> **Data to use**:

Lemma enter_blinking_ok now d s m : blink_ok d s ->
  exists m', enter_blinking now d s m = Ret m' /\ current m' = StateBlinking /\ speed_ m' = s /\ nb_itr_ m' = d / s /\
    playing_pattern_ m' = playing_pattern_ m /\ pattern_ m' = pattern_ m /\ next_update_time_ m' = now.
Proof.
  intros [Hs Hd]. unfold enter_blinking. rewrite (proj2 (Z.eqb_neq s 0)), (proj2 (Z.eqb_neq d _)) by lia. cbn [andb].
  eexists. split; [reflexivity|]. cbn. rewrite Z.quot_div_nonneg by lia.
  assert (0 <= d / s <= d) by (split; [apply Z.div_pos; lia|apply Z.div_le_upper_bound; nia]).
  rewrite !to_int_small by lia. done.
Qed.

Lemma periods_pos d s : blink_ok d s -> (0 < Z.to_nat (d / s))%nat.
Proof. intros [Hs Hd]. assert (0 < d / s) by (apply Z.div_str_pos; lia). lia. Qed.

(** What a request to blink comes to. *)
Lemma blink_request now d s l (w : W) : s <= d ->
  handle_message now [FStr "BLINK"; FInt64 d; FInt64 s] l w =
  (m ← pure (transition now (EventBlink d s) (stmachine_ l)); mret ([FStr "OK"], set_machine m l)) w.
Proof.
  intros Hle. unfold handle_message, pop_str. rewrite pure_bind. cbn [String.eqb Ascii.eqb Bool.eqb orb].
  assert (Hs : start_blink now [FInt64 d; FInt64 s] l w =
    (m ← pure (transition now (EventBlink d s) (stmachine_ l)); mret (true, set_machine m l)) w).
  { unfold start_blink, pop_int64. rewrite !pure_bind, (proj2 (Z.leb_le s d) Hle). cbn [cassert]. rewrite pure_bind.
    unfold process, process_event, mbind, io_bind, pure. by destruct (transition _ _ _). }
  unfold mbind at 1, io_bind at 1. rewrite Hs. unfold mbind, io_bind, pure. by destruct (transition _ _ _).
Qed.

(** (liveness) A blink ends. Asked to blink for [d] milliseconds, changing
    every [s], an idle device answers ["OK"] and wants to be updated at once; after
    [d / s] updates it is idle again, and sleeps. Its GPIO has been toggled [d / s]
    times: when that is odd, the LED is left in the state it was not in, as the
    default of 1000 ms at 200 ms does. *)
Theorem blink_ends now times d s l (w : W) b : current (stmachine_ l) = Idle -> playing_pattern_ (stmachine_ l) = false ->
  blink_ok d s -> Forall clock_ok times -> length times = Z.to_nat (d / s) -> pin (gpio_name l) w = Some b ->
  exists l1 w' l2, handle_message now [FStr "BLINK"; FInt64 d; FInt64 s] l w = (w, Ret ([FStr "OK"], l1)) /\
    next_update l1 = now /\
    run_updates times l1 w = (w', Ret l2) /\ current (stmachine_ l2) = Idle /\ next_update l2 = TIME_MAX /\
    pin (gpio_name l) w' = Some (xorb b (Nat.odd (Z.to_nat (d / s)))).
Proof.
  intros Hc Hpl Hok Htimes Hlen Hp. destruct (enter_blinking_ok now d s (stmachine_ l) Hok) as (m1 & He & H1 & H2 & H3 & H4 & _ & H6).
  assert (Hle : s <= d) by (destruct Hok; lia). pose proof (periods_pos d s Hok) as Hpos.
  destruct (blink_runs times (Z.to_nat (d / s)) (set_machine m1 l) w b) as (w' & time & Hr & Hp'); cbn; try done.
  { rewrite H2. destruct Hok; lia. }
  { rewrite H3, Z2Nat.id; [done|lia]. }
  exists (set_machine m1 l), w', (set_machine (blinked m1 time) l). split; [|split; [exact H6|]].
  - rewrite blink_request by done. unfold transition. by rewrite Hc, He.
  - split; [exact Hr|]. unfold blinked, next_update. cbn [set_machine stmachine_ set_iteration exit_blinking playing_pattern_].
    rewrite H4, Hpl. done.
Qed.
Definition fetch_module_config (module_name : string) : io state bool :=
  rep ← send [FStr "MODULE_CONFIG"; FStr module_name; FU8 BOOST_ARCHIVE];
  match rep with
  | Some msg =>
      if Z.of_nat (length msg) <? 3 then mret false
      else
        '(result, msg) ← pure (pop_str msg);
        '(recv_module_name, msg) ← pure (pop_str msg);
        '(config_str, msg) ← pure (pop_str msg);
        _ ← pure (cassert (String.eqb result "OK"));
        _ ← pure (cassert (String.eqb recv_module_name module_name));
        if Z.of_nat (length msg) mod 2 =? 0 then
          files ← pure (pop_all msg);
          _ ← change (add_files module_name (pairs files));
          match load_archive config_str with
          | Some cfg => _ ← change (set_module module_name cfg); mret true
          | None => _ ← change (fun c => set_module module_name (default empty_tree (config_map_ c !! module_name)) c); mret false
          end
        else mret false
  | None => mret false
  end.

Fixpoint fetch_modules_config_loop (l : list string) : io state bool :=
  match l with
  | [] => mret true
  | mod_name :: l =>
      ok ← fetch_module_config mod_name;
      if (ok : bool) then fetch_modules_config_loop l else mret false
  end.

Definition fetch_modules_config : io state bool :=
  c ← get_collector; fetch_modules_config_loop (module_list_ c).

(** The steps of [fetch_config]'s [try]: the first that fails ends it. *)
Definition fetch_steps : io state bool :=
  _ ← connect_socket;
  v ← fetch_remote_config_version;
  match v with
  | None => mret false
  | Some v =>
      _ ← change (set_version v);
      ok ← fetch_general_config;
      if negb ok then mret false
      else ok ← fetch_module_list;
      if negb ok then mret false
      else ok ← fetch_modules_config;
      if negb ok then mret false
      else version2 ← fetch_remote_config_version;
      match version2 with
      | Some version2 => if v =? version2 then _ ← change set_succeed; mret true else mret false
      | None => mret false
      end
  end.

(** [fetch_config(nullptr)]; an exception is a failure. *)
Definition fetch_config : io state bool := fun s =>
  if first_call_ s.2 then
    match fetch_steps (s.1, set_called s.2) with
    | (s, Throw _) => (s, Ret false)
    | r => r
    end
  else (s, Fault AssertFailed).

(** Accessors: [assert(succeed_)], and [assert(0)] for a module that is unknown. *)
Definition modules_list (c : t T) : outcome (list string) := _ ← cassert (succeed_ c); Ret (module_list_ c).
Definition module_config (name : string) (c : t T) : outcome T :=
  _ ← cassert (succeed_ c);
  match config_map_ c !! name with Some cfg => Ret cfg | None => Fault AssertFailed end.
Definition additional_files (name : string) (c : t T) : outcome (list (string * string)) :=
  match additional_files_ c !! name with Some l => Ret l | None => Fault AssertFailed end.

> **Work item**: From the entries above, copy every line where the word "change" shows up.

> **Answer space**:
          _ ← change (add_files module_name (pairs files));
          | Some cfg => _ ← change (set_module module_name cfg); mret true
          | None => _ ← change (fun c => set_module module_name (default empty_tree (config_map_ c !! module_name)) c); mret false
      _ ← change (set_version v);
      | Some version2 => if v =? version2 then _ ← change set_succeed; mret true else mret false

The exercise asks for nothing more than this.